Source records:
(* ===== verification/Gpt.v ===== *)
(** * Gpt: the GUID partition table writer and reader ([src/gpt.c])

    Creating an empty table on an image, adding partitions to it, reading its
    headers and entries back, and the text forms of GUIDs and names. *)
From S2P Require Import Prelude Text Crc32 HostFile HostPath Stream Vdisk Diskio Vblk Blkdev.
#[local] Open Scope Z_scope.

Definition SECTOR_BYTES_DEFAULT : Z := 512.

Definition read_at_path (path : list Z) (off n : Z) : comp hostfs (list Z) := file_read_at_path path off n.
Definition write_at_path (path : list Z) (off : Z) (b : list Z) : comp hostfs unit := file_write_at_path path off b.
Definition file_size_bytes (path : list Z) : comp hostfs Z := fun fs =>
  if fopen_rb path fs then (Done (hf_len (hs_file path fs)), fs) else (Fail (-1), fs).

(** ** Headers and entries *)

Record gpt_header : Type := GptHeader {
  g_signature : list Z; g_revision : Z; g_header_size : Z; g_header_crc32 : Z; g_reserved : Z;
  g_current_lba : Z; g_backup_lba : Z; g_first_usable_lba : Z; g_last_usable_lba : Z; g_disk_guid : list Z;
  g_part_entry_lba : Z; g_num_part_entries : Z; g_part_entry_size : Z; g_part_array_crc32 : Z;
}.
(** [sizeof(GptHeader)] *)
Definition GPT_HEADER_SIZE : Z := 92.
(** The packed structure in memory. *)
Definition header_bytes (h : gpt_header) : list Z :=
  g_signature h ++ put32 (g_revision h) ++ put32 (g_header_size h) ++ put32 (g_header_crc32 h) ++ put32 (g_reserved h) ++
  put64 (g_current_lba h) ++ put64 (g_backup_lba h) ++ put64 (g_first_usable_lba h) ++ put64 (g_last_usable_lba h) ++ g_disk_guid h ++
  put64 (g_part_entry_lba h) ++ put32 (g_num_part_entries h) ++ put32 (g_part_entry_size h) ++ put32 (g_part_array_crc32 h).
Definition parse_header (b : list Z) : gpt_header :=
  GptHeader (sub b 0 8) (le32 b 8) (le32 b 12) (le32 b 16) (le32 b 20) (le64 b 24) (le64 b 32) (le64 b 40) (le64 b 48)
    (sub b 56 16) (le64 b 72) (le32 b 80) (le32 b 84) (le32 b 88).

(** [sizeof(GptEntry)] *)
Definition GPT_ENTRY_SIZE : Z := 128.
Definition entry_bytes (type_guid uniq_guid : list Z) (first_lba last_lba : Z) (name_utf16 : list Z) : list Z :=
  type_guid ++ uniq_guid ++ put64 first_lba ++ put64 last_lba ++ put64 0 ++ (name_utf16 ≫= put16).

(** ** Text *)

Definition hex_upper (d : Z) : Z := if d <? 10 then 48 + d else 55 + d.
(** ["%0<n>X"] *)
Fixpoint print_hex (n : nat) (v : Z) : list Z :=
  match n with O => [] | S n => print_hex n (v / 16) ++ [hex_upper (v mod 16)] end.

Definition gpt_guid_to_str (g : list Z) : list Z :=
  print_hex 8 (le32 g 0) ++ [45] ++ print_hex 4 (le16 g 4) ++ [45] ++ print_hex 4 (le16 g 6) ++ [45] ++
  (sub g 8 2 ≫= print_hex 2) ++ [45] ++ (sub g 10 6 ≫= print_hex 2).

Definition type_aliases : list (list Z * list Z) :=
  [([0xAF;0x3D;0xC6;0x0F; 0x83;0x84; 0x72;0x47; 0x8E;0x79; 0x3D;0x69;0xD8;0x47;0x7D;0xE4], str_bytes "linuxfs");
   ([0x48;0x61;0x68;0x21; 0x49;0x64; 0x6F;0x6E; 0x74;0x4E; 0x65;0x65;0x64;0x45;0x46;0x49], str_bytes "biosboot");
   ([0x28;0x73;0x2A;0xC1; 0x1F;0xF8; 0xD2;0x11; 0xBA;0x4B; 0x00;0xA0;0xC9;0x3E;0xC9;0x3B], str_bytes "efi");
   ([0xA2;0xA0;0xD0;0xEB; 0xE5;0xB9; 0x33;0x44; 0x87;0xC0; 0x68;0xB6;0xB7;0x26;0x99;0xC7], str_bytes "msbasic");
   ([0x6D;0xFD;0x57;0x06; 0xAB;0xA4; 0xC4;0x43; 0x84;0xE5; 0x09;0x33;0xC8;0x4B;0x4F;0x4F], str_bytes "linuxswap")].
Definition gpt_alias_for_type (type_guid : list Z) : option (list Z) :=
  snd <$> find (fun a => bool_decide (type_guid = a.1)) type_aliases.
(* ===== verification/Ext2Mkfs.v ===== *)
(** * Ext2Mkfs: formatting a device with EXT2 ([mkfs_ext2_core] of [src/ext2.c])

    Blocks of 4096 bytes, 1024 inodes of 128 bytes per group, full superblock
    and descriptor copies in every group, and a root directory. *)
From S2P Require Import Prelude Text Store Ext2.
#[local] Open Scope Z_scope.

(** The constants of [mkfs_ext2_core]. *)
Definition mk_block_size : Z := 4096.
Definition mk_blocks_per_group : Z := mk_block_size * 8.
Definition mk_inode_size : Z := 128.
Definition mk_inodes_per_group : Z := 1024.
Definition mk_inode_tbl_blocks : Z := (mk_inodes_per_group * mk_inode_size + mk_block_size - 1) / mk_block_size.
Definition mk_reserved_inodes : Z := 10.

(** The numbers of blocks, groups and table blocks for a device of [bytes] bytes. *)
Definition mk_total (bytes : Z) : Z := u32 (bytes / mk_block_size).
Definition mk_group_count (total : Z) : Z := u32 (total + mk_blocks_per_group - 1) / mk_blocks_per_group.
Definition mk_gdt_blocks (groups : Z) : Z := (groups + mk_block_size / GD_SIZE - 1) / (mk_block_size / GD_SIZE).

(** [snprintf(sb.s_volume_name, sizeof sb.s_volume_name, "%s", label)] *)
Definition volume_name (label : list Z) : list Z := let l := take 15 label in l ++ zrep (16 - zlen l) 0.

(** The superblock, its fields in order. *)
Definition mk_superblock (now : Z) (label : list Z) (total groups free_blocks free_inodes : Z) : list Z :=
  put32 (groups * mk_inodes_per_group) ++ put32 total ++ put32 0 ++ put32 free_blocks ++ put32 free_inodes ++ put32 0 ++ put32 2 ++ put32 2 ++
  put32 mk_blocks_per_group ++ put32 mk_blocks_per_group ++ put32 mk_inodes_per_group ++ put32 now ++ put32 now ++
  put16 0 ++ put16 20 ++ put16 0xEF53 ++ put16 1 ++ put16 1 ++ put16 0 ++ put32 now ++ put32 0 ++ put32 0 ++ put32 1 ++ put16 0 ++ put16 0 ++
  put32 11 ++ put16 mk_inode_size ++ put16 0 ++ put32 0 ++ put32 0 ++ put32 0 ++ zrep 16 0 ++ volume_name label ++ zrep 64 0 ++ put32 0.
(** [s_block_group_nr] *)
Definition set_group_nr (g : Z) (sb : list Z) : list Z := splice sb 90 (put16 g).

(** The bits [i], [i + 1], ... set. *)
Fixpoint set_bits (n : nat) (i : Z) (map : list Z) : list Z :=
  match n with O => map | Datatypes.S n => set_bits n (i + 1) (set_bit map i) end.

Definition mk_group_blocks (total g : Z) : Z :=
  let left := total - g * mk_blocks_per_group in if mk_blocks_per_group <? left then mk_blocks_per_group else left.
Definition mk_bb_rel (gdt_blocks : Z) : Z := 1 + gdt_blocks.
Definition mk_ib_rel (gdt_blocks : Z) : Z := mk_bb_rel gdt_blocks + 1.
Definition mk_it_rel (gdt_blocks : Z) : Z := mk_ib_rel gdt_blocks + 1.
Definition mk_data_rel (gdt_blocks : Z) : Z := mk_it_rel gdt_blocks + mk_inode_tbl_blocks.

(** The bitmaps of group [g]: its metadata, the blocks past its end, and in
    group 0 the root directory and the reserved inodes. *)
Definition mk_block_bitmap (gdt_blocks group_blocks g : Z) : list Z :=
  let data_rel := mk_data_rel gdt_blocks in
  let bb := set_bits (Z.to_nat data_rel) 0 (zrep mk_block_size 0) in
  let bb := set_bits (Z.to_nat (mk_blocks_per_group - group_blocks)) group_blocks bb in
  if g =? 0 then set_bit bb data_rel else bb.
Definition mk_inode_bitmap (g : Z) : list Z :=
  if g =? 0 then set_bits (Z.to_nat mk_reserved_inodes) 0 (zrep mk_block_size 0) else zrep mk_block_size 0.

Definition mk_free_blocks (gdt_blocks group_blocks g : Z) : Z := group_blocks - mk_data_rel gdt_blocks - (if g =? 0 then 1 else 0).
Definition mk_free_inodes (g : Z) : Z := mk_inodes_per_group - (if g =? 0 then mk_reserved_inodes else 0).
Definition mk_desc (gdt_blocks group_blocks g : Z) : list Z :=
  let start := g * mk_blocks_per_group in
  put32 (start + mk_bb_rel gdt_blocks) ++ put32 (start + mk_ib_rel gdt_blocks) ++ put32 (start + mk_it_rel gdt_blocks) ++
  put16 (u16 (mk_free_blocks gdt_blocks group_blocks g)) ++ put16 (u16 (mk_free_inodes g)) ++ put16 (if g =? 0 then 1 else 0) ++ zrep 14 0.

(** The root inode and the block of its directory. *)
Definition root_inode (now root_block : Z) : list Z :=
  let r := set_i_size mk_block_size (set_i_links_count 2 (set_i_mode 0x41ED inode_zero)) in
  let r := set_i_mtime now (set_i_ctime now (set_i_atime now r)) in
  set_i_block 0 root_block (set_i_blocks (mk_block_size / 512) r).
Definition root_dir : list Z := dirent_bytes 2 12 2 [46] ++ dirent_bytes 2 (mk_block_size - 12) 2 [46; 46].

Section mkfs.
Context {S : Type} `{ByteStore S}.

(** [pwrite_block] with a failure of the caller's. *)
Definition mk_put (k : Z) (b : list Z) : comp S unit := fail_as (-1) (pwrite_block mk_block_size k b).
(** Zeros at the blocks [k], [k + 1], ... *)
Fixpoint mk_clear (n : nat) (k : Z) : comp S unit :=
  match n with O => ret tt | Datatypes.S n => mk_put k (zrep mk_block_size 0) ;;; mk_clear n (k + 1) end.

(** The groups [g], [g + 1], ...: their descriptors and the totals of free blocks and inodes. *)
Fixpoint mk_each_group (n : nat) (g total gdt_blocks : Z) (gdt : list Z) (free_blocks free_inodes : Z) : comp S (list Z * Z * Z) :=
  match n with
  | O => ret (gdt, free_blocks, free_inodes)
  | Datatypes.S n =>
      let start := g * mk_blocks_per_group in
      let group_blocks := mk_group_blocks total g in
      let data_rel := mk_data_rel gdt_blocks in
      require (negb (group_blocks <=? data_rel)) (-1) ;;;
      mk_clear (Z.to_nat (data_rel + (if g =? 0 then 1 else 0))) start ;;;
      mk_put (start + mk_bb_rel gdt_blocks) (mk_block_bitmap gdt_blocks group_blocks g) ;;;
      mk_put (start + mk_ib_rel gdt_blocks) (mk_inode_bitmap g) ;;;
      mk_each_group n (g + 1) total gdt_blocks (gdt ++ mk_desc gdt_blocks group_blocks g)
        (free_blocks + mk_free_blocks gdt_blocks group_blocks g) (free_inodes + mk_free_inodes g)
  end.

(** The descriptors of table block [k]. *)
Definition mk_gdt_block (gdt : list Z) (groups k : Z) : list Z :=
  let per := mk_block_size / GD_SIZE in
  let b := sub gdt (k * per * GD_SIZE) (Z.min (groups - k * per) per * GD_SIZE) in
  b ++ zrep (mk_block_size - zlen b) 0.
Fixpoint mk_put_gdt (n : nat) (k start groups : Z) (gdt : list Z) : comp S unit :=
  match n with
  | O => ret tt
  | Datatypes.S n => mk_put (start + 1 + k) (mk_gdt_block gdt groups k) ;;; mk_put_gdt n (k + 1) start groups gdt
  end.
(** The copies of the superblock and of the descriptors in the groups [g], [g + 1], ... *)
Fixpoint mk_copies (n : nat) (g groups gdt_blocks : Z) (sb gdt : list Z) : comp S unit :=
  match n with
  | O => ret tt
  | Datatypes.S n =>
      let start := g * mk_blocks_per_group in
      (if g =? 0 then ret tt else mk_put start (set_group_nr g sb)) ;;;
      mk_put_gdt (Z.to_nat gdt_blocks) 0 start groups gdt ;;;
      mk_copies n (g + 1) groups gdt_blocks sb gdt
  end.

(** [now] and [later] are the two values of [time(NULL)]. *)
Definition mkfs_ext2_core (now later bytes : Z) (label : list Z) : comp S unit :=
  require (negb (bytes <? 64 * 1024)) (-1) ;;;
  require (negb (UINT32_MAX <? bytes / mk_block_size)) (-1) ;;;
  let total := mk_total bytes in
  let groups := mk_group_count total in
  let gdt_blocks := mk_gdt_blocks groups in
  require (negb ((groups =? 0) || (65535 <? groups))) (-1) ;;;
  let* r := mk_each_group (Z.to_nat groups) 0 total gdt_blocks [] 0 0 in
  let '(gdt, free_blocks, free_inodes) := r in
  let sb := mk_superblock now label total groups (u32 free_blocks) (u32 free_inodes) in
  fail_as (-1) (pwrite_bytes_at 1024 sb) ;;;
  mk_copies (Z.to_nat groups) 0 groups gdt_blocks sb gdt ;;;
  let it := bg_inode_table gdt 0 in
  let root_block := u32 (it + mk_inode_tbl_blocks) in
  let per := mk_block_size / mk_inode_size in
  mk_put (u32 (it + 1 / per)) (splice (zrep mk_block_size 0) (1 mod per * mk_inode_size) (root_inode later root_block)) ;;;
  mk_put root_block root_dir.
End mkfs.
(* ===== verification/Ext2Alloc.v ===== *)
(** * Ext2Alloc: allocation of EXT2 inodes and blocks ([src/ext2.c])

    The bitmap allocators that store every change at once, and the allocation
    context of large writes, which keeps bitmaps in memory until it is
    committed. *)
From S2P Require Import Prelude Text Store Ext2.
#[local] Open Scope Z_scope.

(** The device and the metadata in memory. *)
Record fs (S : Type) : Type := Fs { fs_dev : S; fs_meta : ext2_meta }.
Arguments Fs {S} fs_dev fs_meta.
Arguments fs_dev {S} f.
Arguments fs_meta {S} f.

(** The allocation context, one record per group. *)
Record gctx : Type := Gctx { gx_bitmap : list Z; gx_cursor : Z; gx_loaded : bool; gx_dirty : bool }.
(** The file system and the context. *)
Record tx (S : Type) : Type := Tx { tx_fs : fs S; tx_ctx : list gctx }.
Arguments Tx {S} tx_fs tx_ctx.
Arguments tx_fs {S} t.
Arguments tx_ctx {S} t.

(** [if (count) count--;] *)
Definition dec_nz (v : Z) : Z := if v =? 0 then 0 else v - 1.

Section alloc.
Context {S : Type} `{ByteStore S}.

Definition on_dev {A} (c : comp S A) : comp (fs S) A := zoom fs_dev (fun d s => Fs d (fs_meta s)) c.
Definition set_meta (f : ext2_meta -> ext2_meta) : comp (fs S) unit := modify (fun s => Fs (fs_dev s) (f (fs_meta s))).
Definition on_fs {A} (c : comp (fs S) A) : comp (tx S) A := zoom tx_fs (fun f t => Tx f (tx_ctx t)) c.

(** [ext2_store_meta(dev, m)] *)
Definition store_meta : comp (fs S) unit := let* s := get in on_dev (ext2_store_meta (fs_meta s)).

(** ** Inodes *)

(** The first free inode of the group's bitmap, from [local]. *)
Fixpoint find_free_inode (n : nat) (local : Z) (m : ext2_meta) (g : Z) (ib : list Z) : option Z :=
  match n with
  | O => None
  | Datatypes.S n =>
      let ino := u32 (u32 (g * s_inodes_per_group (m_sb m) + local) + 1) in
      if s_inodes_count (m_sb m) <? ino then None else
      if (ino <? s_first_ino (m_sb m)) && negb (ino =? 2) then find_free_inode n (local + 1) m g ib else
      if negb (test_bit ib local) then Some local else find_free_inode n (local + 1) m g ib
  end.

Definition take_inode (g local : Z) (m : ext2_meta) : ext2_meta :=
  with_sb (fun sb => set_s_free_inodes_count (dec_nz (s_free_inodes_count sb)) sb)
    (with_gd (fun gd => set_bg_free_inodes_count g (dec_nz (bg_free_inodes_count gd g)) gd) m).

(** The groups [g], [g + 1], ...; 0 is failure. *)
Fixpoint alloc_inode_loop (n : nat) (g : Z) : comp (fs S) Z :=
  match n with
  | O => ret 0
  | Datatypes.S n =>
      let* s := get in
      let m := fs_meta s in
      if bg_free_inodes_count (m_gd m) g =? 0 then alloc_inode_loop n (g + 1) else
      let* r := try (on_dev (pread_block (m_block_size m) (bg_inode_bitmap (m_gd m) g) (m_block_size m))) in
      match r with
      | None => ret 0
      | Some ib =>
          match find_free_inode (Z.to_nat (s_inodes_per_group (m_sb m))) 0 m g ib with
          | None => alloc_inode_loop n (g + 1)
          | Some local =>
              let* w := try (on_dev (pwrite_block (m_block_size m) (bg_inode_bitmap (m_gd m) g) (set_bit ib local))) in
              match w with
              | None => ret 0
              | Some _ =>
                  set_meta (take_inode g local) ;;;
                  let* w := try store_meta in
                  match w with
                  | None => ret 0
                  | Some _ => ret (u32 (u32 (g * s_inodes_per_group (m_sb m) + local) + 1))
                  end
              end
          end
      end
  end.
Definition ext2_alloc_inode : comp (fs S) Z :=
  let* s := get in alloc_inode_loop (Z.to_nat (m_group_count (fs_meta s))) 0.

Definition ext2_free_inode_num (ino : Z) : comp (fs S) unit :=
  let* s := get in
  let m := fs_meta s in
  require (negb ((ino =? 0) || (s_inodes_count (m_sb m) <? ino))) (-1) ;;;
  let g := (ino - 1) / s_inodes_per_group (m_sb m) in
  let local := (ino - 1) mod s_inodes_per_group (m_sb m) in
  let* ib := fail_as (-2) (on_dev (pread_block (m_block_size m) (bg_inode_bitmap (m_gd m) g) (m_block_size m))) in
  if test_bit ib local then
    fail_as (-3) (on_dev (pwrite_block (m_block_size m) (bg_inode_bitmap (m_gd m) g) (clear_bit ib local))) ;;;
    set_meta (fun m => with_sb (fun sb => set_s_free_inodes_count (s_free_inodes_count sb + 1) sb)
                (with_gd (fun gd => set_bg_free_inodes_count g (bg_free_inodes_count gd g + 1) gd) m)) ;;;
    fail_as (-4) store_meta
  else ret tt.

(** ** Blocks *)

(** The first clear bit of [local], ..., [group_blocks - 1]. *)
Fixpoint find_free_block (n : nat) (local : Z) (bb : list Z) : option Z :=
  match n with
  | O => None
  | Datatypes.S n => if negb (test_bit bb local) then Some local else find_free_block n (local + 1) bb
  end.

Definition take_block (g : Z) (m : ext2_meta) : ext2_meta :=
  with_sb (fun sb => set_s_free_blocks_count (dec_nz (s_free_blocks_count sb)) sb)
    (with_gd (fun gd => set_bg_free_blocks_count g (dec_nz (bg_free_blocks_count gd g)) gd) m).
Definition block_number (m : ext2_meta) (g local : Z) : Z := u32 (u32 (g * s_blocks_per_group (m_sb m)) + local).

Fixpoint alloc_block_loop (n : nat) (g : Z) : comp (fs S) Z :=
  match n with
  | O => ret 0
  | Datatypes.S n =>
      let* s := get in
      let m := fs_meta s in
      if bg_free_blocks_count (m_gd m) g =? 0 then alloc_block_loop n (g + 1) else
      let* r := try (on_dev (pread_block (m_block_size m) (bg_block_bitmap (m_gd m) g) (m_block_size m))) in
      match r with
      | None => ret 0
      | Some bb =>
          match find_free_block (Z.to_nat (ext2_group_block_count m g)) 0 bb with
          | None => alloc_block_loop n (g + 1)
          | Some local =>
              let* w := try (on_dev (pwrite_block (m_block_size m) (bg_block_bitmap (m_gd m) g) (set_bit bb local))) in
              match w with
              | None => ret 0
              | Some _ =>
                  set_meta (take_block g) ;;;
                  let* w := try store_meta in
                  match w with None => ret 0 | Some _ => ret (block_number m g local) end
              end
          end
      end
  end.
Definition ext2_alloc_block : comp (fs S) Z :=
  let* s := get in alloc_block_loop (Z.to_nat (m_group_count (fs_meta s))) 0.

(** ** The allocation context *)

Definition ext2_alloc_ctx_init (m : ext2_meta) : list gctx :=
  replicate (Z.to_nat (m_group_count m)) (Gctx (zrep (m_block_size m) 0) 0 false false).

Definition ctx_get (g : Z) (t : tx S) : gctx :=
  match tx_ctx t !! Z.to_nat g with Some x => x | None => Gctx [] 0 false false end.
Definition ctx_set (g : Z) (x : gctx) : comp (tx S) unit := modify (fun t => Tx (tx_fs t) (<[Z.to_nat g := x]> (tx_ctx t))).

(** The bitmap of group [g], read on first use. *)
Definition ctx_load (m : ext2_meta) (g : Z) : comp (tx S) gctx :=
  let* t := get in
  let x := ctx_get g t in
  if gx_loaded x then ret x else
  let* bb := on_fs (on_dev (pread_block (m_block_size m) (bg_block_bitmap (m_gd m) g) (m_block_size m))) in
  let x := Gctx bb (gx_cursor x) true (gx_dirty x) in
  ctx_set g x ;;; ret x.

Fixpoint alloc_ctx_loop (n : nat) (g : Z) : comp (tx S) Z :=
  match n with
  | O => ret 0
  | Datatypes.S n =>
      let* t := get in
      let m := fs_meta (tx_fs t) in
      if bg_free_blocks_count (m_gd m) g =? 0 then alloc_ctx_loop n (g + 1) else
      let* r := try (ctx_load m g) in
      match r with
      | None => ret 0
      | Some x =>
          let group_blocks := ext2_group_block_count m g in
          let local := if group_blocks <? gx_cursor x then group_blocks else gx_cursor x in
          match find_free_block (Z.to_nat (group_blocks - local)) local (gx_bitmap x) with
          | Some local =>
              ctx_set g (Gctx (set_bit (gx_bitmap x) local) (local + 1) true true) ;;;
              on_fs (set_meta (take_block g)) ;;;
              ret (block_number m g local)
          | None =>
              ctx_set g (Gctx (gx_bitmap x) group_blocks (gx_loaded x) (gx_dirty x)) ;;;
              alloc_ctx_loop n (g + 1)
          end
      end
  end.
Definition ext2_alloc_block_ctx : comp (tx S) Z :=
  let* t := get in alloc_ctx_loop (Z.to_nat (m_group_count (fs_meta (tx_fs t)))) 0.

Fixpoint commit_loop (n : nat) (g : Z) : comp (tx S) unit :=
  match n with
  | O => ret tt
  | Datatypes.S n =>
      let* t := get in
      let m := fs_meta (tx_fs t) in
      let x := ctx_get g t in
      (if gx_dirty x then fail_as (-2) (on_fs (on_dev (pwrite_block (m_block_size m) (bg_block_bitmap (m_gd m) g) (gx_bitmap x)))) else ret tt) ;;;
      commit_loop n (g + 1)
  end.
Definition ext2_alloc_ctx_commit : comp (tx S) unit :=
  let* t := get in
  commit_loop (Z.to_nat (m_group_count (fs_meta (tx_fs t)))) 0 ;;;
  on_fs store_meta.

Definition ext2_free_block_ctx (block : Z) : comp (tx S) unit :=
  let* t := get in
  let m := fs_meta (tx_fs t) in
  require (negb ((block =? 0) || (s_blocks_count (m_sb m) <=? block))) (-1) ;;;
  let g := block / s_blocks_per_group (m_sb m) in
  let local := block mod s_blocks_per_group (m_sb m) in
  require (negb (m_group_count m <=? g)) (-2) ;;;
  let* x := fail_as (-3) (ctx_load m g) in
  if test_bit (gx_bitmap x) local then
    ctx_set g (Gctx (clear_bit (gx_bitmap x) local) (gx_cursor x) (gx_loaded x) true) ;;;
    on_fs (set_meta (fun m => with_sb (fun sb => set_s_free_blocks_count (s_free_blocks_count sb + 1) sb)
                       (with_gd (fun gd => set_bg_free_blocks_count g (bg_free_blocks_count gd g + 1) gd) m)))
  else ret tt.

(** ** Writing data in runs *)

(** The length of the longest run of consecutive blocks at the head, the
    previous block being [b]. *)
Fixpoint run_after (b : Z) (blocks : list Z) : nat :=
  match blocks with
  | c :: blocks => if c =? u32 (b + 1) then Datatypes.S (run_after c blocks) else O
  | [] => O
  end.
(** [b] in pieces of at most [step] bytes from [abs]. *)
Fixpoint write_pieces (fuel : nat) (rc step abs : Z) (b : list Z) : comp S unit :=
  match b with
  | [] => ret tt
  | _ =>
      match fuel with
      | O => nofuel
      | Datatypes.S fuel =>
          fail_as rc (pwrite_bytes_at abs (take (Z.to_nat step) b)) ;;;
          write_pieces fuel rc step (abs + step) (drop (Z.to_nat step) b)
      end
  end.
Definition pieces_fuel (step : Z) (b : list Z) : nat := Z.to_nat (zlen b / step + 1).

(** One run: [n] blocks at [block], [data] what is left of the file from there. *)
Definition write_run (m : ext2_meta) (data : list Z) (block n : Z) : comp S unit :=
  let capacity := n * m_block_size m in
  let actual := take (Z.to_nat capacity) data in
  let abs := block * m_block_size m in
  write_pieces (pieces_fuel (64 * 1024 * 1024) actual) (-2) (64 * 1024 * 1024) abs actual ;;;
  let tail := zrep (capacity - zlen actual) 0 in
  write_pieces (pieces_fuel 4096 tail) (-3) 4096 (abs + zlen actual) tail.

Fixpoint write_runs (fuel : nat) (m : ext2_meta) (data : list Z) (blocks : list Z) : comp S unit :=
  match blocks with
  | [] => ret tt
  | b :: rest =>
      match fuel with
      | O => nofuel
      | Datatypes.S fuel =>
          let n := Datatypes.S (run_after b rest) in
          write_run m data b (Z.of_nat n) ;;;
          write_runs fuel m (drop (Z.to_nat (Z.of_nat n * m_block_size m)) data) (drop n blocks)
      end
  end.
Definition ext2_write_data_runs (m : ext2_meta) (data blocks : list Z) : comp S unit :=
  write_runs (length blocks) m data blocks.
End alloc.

■ About this task: What lines of the data include the word "step"? Copy each of them.

■ Response box:
(** [b] in pieces of at most [step] bytes from [abs]. *)
Fixpoint write_pieces (fuel : nat) (rc step abs : Z) (b : list Z) : comp S unit :=
          fail_as rc (pwrite_bytes_at abs (take (Z.to_nat step) b)) ;;;
          write_pieces fuel rc step (abs + step) (drop (Z.to_nat step) b)
Definition pieces_fuel (step : Z) (b : list Z) : nat := Z.to_nat (zlen b / step + 1).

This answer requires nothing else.